DomuSearch — A Case Study

Empowering real estate realtors with real-time climate and property analytics

Meta description: How WhizCloud built DomuSearch — an intelligent property analytics platform for Danish realtors using real-time government APIs, background processing, and energy data — nominated for Denmark's Sustainability Prize.

TL;DR

We built DomuSearch, an interactive real-time property analytics platform for a progressive realtor in Denmark. Using React, Node.js, MySQL, Redis, and trusted government APIs (DAWA and EMOWeb), the platform delivers accurate building data, energy labels, CO₂ reduction insights, and automated change notifications — helping buyers and investors make smarter property decisions instantly. The result: high-quality data-driven proposals, a measurable environmental impact, and a nomination for "This Year's Sustainability Prize" by the Danish Real Estate Industry Association.

Problem Overview

In today's fast-growing real estate market, accurate data and real-time insights aren't a bonus — they're a necessity. Realtors in Denmark were relying on outdated reports with no way to detect property changes or communicate them to buyers in time. There was no tool that combined live building data, energy performance, and CO₂ insights in one place — leaving investors unable to identify errors, inefficiencies, or improvement opportunities across their portfolios.
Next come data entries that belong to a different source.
Lemma format_04d_inj z1 z2 : format_04d z1 = format_04d z2 -> z1 = z2.
Proof.
  unfold format_04d, zfill.
  assert (Hdigit : forall k n, exists c r, zeros k (str_N n) = String c r /\ is_digit c = true).
  { intros k n. pose proof (all_digits_zeros k (str_N n) (all_digits_str_N n)) as Hd.
    pose proof (zeros_nonempty k (str_N n) (str_N_nonempty n)) as Hne.
    destruct (zeros k (str_N n)) as [|c r]; [congruence|].
    simpl in Hd. apply andb_true_iff in Hd as [Hc _]. now exists c, r. }
  destruct (Z.ltb_spec z1 0) as [H1|H1], (Z.ltb_spec z2 0) as [H2|H2]; intros Heq.
  - injection Heq as Heq. apply zeros_str_N_inj in Heq. lia.
  - destruct (Hdigit (4 - String.length (str_N (Z.to_N z2)))%nat (Z.to_N z2))
      as (c & r & Hc & Hd).
    rewrite Hc in Heq. injection Heq as <- _. discriminate.
  - destruct (Hdigit (4 - String.length (str_N (Z.to_N z1)))%nat (Z.to_N z1))
      as (c & r & Hc & Hd).
    rewrite Hc in Heq. injection Heq as -> _. discriminate.
  - apply zeros_str_N_inj in Heq. lia.
Qed.

Lemma after_last_dash_digits s : all_digits s = true -> after_last_dash s = None.
Proof.
  induction s as [|c r IH]; simpl; [reflexivity|]. intros Hd.
  apply andb_true_iff in Hd as [Hc Hr]. rewrite (IH Hr).
  now destruct (is_digit_cases _ Hc) as (-> & _).
Qed.

Lemma after_last_dash_app a d :
  after_last_dash d = None -> after_last_dash (a ++ String dash d) = Some d.
Proof.
  intros Hd. induction a as [|c r IH]; simpl.
  - rewrite Hd. reflexivity.
  - now rewrite IH.
Qed.

Lemma format_04d_digits z : 0 <= z -> all_digits (format_04d z) = true.
Proof.
  intros Hz. unfold format_04d, zfill. destruct (Z.ltb_spec z 0); [lia|].
  apply all_digits_zeros, all_digits_str_N.
Qed.

(** The numeric suffix of an allocated id is the counter it was made of. *)
Lemma rsplit_last_allocated sid z :
  0 <= z -> rsplit_last (sid ++ "-" ++ format_04d z) = format_04d z.
Proof.
  intros Hz. unfold rsplit_last.
  change ("-" ++ format_04d z) with (String dash (format_04d z)).
  rewrite after_last_dash_app; [reflexivity|].
  apply after_last_dash_digits, format_04d_digits, Hz.
Qed.

Lemma append_inj_l (a x y : string) : a ++ x = a ++ y -> x = y.
Proof. induction a; simpl; intros Heq; [assumption|]. injection Heq. auto. Qed.

Lemma allocated_inj sid z1 z2 :
  sid ++ "-" ++ format_04d z1 = sid ++ "-" ++ format_04d z2 -> z1 = z2.
Proof.
  intros Heq. apply append_inj_l in Heq. apply append_inj_l in Heq.
  now apply format_04d_inj.
Qed.

(** Padding: at least four characters, and nothing added to a number
    that already has four digits or more. *)
Lemma format_04d_width z : 0 <= z -> (4 <= String.length (format_04d z))%nat.
Proof.
  intros Hz. unfold format_04d, zfill. destruct (Z.ltb_spec z 0); [lia|].
  rewrite length_zeros. lia.
Qed.

Lemma format_04d_unpadded z :
  0 <= z -> (4 <= String.length (str_Z z))%nat -> format_04d z = str_Z z.
Proof.
  intros Hz. unfold format_04d, str_Z, zfill. destruct (Z.ltb_spec z 0); [lia|].
  intros Hlen. replace (4 - _)%nat with 0%nat by lia. reflexivity.
Qed.

Lemma format_04d_padded z :
  0 <= z -> exists k, format_04d z = zeros k (str_Z z)
                      /\ k = (4 - String.length (str_Z z))%nat.
Proof.
  intros Hz. unfold format_04d, str_Z, zfill. destruct (Z.ltb_spec z 0); [lia|].
  eexists; split; reflexivity.
Qed.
  • Outdated property reports caused inaccurate analysis and poor investment decisions
  • No real-time notification system when property data or energy labels changed
  • APIs handling large volumes of building data were too slow for practical use
  • Issues were flagged to clients with no accompanying solutions — unhelpful and incomplete
  • No visibility into energy labels or CO₂ reduction potential across property portfolios

Role & Responsibilities

  • Role: Full-stack development team
  • Responsibilities:
    • Design and build the full property analytics platform end-to-end
    • Integrate government APIs — DAWA and EMOWeb — for reliable, real-time building data
    • Build a queue-based background processing system for fast API responses under heavy data loads
    • Develop automated change detection and user notification system
    • Implement OAuth and token-based API security
    • Deliver energy label analysis and CO₂ reduction reporting features
    • Integrate Slack, Mandrill, S3, and Rollbar for communications, storage, and monitoring

Project Context

  • Client: Progressive real estate realtor based in Copenhagen, Denmark
  • Industry: Real estate — property analytics and sustainability
  • Purpose: Give realtors and property investors an intelligent, data-driven platform to engage buyers and improve decision-making
  • Constraints: Large volumes of building data requiring fast responses, dependency on live government APIs, strict data accuracy requirements, and the need to surface actionable solutions — not just raw issues

My Approach

We started by mapping exactly what realtors and buyers needed from property data — not just raw numbers, but insights they could act on immediately. The architecture was designed around two priorities: speed for the user and accuracy from the source. Background processing was introduced early so API response times stayed fast regardless of data volume.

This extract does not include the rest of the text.